Every line holding the string "PyOtherSeq" is to be copied from the entries below.

● Data under study
================================
Lemma display_output_index_witness :
  ∃ before after,
    appended (render_nb_cell_code_outputs (example_renderer [update_cell])
                (code_token 0 ∅ "h.update(x)"))
    = before
      ++ add_line_and_source_path_r (example_renderer [update_cell])
           (render_mime_type
              {| MimeData.mime_type := "image/png";
                 MimeData.content := VStr "iVBORw0KGgo=";
                 MimeData.cell_metadata := ∅;
                 MimeData.output_metadata := VDict ∅;
                 MimeData.cell_index := 0;
                 MimeData.output_index := 1;
                 MimeData.line := 7 |}) (code_token 0 ∅ "h.update(x)")
      ++ after.
Proof.
  assert (is_display (bundle_output "execute_result" png_bundle)) as Hdisplay
    by (right; reflexivity).
  assert (∃ x, x ∈ mime_priority (example_renderer [update_cell])
               ∧ is_Some (png_bundle !! x)) as Hshared.
  { exists "image/png". split; [| by eexists].
    apply list_elem_of_In. simpl. tauto. }
  assert (∀ sub : pydict,
            meta_metadata (code_token 0 ∅ "h.update(x)")
            !! cell_render_key (nb_config (example_renderer [update_cell]))
            = Some (VDict sub) → sub !! "figure" = None) as Hfigure
    by (intros sub; discriminate).
  assert (render_nb_cell_code_outputs (example_renderer [update_cell])
            (code_token 0 ∅ "h.update(x)")
          = inr (tt, appended (render_nb_cell_code_outputs
                                 (example_renderer [update_cell])
                                 (code_token 0 ∅ "h.update(x)"))))
    as Hrender by reflexivity.
  destruct (display_output_index (example_renderer [update_cell])
              (code_token 0 ∅ "h.update(x)") update_cell
              [VDict update_output;
               VDict (bundle_output "execute_result" png_bundle)] 1
              (bundle_output "execute_result" png_bundle) png_bundle
              (appended (render_nb_cell_code_outputs
                           (example_renderer [update_cell])
                           (code_token 0 ∅ "h.update(x)")))
              eq_refl eq_refl eq_refl Hdisplay eq_refl Hshared Hfigure
              Hrender)
    as (mime_type & payload & before & after & Hselected & Hpayload & _ & _
        & Hns).
  assert (mime_type = "image/png") as ->.
  { assert (next_mime_type (bundle_output "execute_result" png_bundle)
              example_priority = inr (Some "image/png")) as Hpng
      by reflexivity.
    unfold example_renderer, mime_priority in Hselected. congruence. }
  assert (payload = VStr "iVBORw0KGgo=") as ->.
  { assert (png_bundle !! "image/png" = Some (VStr "iVBORw0KGgo=")) as Hpng
      by reflexivity.
    congruence. }
  exists before, after. exact Hns.
Defined.
(** * ToriLLE solo environments ([torille/envs/solo_envs.py])

    A shallow embedding of the three reward functions and of the two
    single-body adapters [SoloToriEnv] and [SoloContToriEnv], followed by the
    properties their description states.

    Conventions of the embedding:
    - Python floats and the elements of float ndarrays are real numbers [R]
      with exact arithmetic; Python ints are [Z].  Where the rounding of
      the machine numbers decides a property, the continuous action hook
      is modelled a second time on IEEE binary64 numbers
      ([SoloContToriEnv64]).
    - A Python exception is a value of [exn]; code that may raise returns a
      [result].
    - Objects that are mutated in place (the action list, the action ndarray)
      live in a store indexed by references, so that aliasing between the
      caller's object and the object the method works on is visible. *)

From Stdlib Require Import Reals Lra Lia ZArith.
From stdpp Require Import gmap strings list fin_maps.
From Stdlib Require Floats.

(** ** Python results *)

Inductive exn : Type :=
| KeyError (key : string)
| IndexError
| TypeError
| ValueError.

Inductive result (A : Type) : Type :=
| Ok (a : A)
| Raise (e : exn).
Arguments Ok {A} a.
Arguments Raise {A} e.

Definition rbind {A B} (r : result A) (k : A -> result B) : result B :=
  match r with
  | Ok a => k a
  | Raise e => Raise e
  end.

(** ** Constants of the simulator binding

    [torille.ToribashConstants] is not part of this file; its four counts are
    taken as parameters. *)

Class ToribashConstants : Type := {
  NUM_JOINTS : nat;
  NUM_JOINT_STATES : Z;
  NUM_LIMBS : nat;
  NUM_CONTROLLABLES : nat
}.

(** ** Simulator state

    The two fields this file reads: the injury of player 1 and the limb
    positions, an array indexed by [player][limb][coordinate]. *)

Record State : Type := {
  plr0_injury : R;
  limb_positions : list (list (list R))
}.

(** ** Reward functions *)

(** [math.log10]; it is only ever called on an argument above 1. *)
Definition log10 (x : R) : R := (ln x / ln 10)%R.

Definition reward_self_destruct (old_state new_state : State) : R :=
  let reward := (plr0_injury new_state - plr0_injury old_state)%R in
  let reward := if Rlt_dec 1 reward then (log10 reward / 4)%R else reward in
  reward.

Definition reward_stay_safe (old_state new_state : State) : R :=
  let reward := (- (plr0_injury old_state - plr0_injury new_state))%R in
  let reward := if Rlt_dec 1 reward then (log10 reward / 4)%R else reward in
  (- reward)%R.

(** [np.sum(pos**2)]; over the reals the order of summation is immaterial. *)
Definition np_sum (v : list R) : R := foldl Rplus 0%R v.
Definition np_square (v : list R) : list R := map (fun x => (x ^ 2)%R) v.

(** [a[0]] along the first axis: [IndexError] on an empty axis. *)
Definition index0 {A : Type} (a : list A) : result A :=
  match a with
  | x :: _ => Ok x
  | [] => Raise IndexError
  end.

(** [a[0,0]] on a three-dimensional array: player 0, then limb 0. *)
Definition index00 (a : list (list (list R))) : result (list R) :=
  rbind (index0 a) index0.

Definition reward_run_away (old_state new_state : State) : result R :=
  rbind (index00 (limb_positions old_state)) (fun old_pos =>
  rbind (index00 (limb_positions new_state)) (fun new_pos =>
  let moved := (sqrt (np_sum (np_square new_pos))
                - sqrt (np_sum (np_square old_pos)))%R in
  Ok moved)).

(** The injury delta d the description of the injury rewards speaks of. *)
Definition injury_delta (old_state new_state : State) : R :=
  (plr0_injury new_state - plr0_injury old_state)%R.

(** The Euclidean norm of a point in space, as the description words it. *)
Definition euclidean_norm (x y z : R) : R := sqrt (x * x + y * y + z * z)%R.

(** ** Spaces of the Gym framework

    [MultiDiscrete] receives one entry per dimension.  The source writes an
    entry either as a pair [[min, max]] (the older encoding, values
    [min..max]) or as a single count [n] (values [0..n-1]). *)

Inductive dim_spec : Type :=
| DRange (lo hi : Z)
| DSize (n : Z).

Definition dim_admits (d : dim_spec) (v : Z) : bool :=
  match d with
  | DRange lo hi => (lo <=? v)%Z && (v <=? hi)%Z
  | DSize n => (0 <=? v)%Z && (v <? n)%Z
  end.

Inductive space : Type :=
| MultiDiscrete (dims : list dim_spec)
| Box (low high : R) (shape : list nat).

(** ** Keyword arguments

    The values a configuration can carry: a reward callable, or something
    that is not callable. *)

Inductive pyval : Type :=
| PyCallable (f : State -> State -> result R)
| PyInt (z : Z)
| PyStr (s : string)
| PyNone.

(** [kwargs[key]] *)
Definition getitem (kwargs : gmap string pyval) (key : string) : result pyval :=
  match kwargs !! key with
  | Some v => Ok v
  | None => Raise (KeyError key)
  end.

(** [f(old_state, new_state)] for an arbitrary Python value [f]. *)
Definition call2 (f : pyval) (old_state new_state : State) : result R :=
  match f with
  | PyCallable g => g old_state new_state
  | _ => Raise TypeError
  end.

(** ** The store and its monad

    A computation receives the store and returns the store it leaves behind
    together with a value or an exception; a raise keeps the writes made
    before it. *)

Abbreviation loc := positive.

Section StoreMonad.
Context {Obj : Type}.

Definition M (A : Type) : Type := gmap loc Obj -> gmap loc Obj * result A.

Definition ret {A} (a : A) : M A := fun h => (h, Ok a).
Definition raise {A} (e : exn) : M A := fun h => (h, Raise e).
Definition bind {A B} (m : M A) (k : A -> M B) : M B :=
  fun h =>
    match m h with
    | (h', Ok a) => k a h'
    | (h', Raise e) => (h', Raise e)
    end.

(** [for i in l: body(i)], and [for i in range(n): body(i)] *)
Fixpoint for_each (l : list nat) (body : nat -> M unit) : M unit :=
  match l with
  | [] => ret tt
  | i :: l' => bind (body i) (fun _ => for_each l' body)
  end.
Definition for_range (n : nat) (body : nat -> M unit) : M unit :=
  for_each (seq 0 n) body.

End StoreMonad.
Arguments M Obj A : clear implicits.

Notation "'let*' x ':=' m 'in' k" := (bind m (fun x => k))
  (at level 10, x name, m at level 100, k at level 200).
Notation "m1 ';;' m2" := (bind m1 (fun _ => m2))
  (at level 100, m2 at level 200, right associativity).

(** ** SoloToriEnv: the discrete adapter *)

(** An action handed to the discrete adapter is a Python list of ints or
    some other sequence of ints (a tuple, an integer ndarray). *)
Inductive pyseq : Type :=
| PyList (items : list Z)
| PyOtherSeq (items : list Z).

Definition seq_items (o : pyseq) : list Z :=
  match o with
  | PyList items => items
  | PyOtherSeq items => items
  end.

Module SoloToriEnv.
Section WithConstants.
Context {tc : ToribashConstants}.
(** The base class [ToriEnv] lives in another file: its instances and its
    constructor are parameters. *)
Context {ToriEnv : Type} (ToriEnv_init : gmap string pyval -> result ToriEnv).

Record t : Type := {
  base : ToriEnv;
  reward_func : pyval;
  action_space : space;
  observation_space : space
}.

Definition __init__ (platform : string) (kwargs : gmap string pyval) : result t :=
  rbind (ToriEnv_init kwargs) (fun super =>
  rbind (getitem kwargs "reward_func") (fun reward_func =>
  let action_space :=
    if String.eqb platform "win32" then
      MultiDiscrete (replicate NUM_JOINTS (DRange 0 (NUM_JOINT_STATES - 1))
                     ++ replicate 2 (DRange 0 1))
    else
      MultiDiscrete (replicate NUM_JOINTS (DSize NUM_JOINT_STATES)
                     ++ replicate 2 (DSize 1)) in
  let observation_space := Box (-30) 30 [NUM_LIMBS * 3] in
  Ok {| base := super; reward_func := reward_func;
        action_space := action_space;
        observation_space := observation_space |})).

Definition _preprocess_observation (state : State) : result (list R) :=
  rbind (index0 (limb_positions state)) (fun plr0 => Ok (concat plr0)).

(** [type(action) != list] *)
Definition type_is_not_list (action : loc) : M pyseq bool :=
  fun h =>
    match h !! action with
    | Some (PyList _) => (h, Ok false)
    | Some (PyOtherSeq _) => (h, Ok true)
    | None => (h, Raise TypeError)
    end.

(** [list(action)]: a new list object with the same items. *)
Definition list_of (action : loc) : M pyseq loc :=
  fun h =>
    match h !! action with
    | Some o => let l := fresh (dom h) in (<[l := PyList (seq_items o)]> h, Ok l)
    | None => (h, Raise TypeError)
    end.

(** [action[i] += 1] on a list object: read, add, write back in place. *)
Definition iadd_item (action : loc) (i : nat) (d : Z) : M pyseq unit :=
  fun h =>
    match h !! action with
    | Some (PyList items) =>
        match items !! i with
        | Some x => (<[action := PyList (<[i := (x + d)%Z]> items)]> h, Ok tt)
        | None => (h, Raise IndexError)
        end
    | _ => (h, Raise TypeError)
    end.

(** The result [[action, [1]*NUM_CONTROLLABLES]]: player 1's sequence is
    given by reference, since it may be the very list the caller passed;
    player 2's is a new list and is given by its items. *)
Definition _preprocess_action (action : loc) : M pyseq (loc * list Z) :=
  let* not_list := type_is_not_list action in
  let* action := (if not_list : bool then list_of action else ret action) in
  for_range NUM_JOINTS (fun i => iadd_item action i 1) ;;
  ret (action, replicate NUM_CONTROLLABLES 1%Z).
================================
● Response to the task
| PyOtherSeq (items : list Z).
  | PyOtherSeq items => items
    | Some (PyOtherSeq _) => (h, Ok true)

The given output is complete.